- **Problem to solve**:
Every line of the entries below that carries the string "subst" should be copied.

- **Saved entries**:
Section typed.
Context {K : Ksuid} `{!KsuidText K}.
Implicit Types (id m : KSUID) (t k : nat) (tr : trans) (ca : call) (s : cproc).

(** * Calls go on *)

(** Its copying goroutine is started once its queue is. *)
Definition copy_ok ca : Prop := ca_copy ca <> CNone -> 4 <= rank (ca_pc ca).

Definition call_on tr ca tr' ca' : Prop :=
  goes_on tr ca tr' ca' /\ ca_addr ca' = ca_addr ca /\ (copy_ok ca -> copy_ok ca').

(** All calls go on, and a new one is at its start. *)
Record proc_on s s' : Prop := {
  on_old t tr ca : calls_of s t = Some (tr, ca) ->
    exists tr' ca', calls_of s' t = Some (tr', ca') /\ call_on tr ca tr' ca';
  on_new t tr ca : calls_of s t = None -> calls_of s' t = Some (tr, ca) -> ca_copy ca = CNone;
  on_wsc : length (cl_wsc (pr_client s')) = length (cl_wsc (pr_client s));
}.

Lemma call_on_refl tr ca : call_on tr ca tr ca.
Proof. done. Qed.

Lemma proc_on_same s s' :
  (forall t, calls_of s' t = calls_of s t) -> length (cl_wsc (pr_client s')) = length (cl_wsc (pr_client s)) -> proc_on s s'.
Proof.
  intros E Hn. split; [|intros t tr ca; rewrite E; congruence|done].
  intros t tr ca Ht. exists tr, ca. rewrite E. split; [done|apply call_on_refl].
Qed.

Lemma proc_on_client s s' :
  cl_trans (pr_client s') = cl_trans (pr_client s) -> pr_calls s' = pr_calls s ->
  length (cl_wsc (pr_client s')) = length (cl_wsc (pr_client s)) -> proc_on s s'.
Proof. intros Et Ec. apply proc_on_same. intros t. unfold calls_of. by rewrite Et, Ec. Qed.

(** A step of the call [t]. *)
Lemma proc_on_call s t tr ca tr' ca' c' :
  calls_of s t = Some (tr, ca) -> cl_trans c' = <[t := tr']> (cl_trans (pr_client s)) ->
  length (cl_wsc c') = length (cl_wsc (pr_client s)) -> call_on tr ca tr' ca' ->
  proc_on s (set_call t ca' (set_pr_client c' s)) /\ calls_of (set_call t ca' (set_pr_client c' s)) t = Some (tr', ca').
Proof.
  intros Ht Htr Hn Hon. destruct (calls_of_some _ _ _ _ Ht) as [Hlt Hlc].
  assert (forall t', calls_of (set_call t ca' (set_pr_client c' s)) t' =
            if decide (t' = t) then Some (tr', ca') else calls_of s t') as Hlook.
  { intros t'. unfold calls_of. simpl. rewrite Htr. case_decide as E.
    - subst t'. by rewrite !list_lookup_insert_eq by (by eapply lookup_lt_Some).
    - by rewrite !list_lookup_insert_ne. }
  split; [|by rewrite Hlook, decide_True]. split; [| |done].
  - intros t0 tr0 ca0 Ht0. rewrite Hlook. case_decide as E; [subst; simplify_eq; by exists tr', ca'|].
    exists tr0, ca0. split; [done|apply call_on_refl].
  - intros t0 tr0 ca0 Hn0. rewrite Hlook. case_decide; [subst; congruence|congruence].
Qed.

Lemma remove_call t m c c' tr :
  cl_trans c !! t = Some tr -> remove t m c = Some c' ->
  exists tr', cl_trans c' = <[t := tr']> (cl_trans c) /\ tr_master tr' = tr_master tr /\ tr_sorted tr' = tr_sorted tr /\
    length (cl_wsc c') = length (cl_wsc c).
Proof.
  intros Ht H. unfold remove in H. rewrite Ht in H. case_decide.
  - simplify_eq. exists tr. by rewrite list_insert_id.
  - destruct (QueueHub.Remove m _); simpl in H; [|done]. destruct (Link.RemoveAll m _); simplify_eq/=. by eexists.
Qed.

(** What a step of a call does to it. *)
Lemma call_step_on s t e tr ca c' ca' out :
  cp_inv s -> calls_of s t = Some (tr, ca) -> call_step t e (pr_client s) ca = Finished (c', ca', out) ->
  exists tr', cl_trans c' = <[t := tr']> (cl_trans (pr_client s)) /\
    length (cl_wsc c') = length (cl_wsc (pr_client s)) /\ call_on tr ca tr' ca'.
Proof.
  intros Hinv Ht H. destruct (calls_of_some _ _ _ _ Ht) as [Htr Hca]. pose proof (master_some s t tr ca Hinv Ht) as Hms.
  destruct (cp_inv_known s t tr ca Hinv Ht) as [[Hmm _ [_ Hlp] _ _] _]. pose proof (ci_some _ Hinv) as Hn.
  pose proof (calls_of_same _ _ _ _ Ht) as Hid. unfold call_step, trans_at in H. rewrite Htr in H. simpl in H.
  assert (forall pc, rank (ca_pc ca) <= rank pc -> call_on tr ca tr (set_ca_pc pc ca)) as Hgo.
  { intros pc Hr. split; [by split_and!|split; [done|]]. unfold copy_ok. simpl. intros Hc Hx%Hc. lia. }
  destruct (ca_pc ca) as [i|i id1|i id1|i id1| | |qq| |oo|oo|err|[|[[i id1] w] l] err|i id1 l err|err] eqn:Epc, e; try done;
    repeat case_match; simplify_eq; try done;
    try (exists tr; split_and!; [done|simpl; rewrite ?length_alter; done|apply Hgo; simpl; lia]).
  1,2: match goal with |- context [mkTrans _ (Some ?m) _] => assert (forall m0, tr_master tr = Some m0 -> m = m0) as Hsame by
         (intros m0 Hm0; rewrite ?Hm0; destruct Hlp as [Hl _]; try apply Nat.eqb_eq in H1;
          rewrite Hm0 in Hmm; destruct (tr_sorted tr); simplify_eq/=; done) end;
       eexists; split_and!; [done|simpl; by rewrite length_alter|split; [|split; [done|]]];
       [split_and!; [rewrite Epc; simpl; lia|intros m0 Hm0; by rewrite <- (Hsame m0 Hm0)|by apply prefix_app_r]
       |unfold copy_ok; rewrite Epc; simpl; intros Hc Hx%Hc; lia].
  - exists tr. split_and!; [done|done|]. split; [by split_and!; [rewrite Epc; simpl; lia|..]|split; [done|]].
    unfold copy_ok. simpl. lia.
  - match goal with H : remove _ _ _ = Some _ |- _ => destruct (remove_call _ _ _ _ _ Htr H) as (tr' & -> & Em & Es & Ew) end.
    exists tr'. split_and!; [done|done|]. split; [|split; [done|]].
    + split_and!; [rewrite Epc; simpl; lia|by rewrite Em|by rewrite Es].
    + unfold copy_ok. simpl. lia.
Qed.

- **Written solution**:
    - subst t'. by rewrite !list_lookup_insert_eq by (by eapply lookup_lt_Some).
  - intros t0 tr0 ca0 Ht0. rewrite Hlook. case_decide as E; [subst; simplify_eq; by exists tr', ca'|].
  - intros t0 tr0 ca0 Hn0. rewrite Hlook. case_decide; [subst; congruence|congruence].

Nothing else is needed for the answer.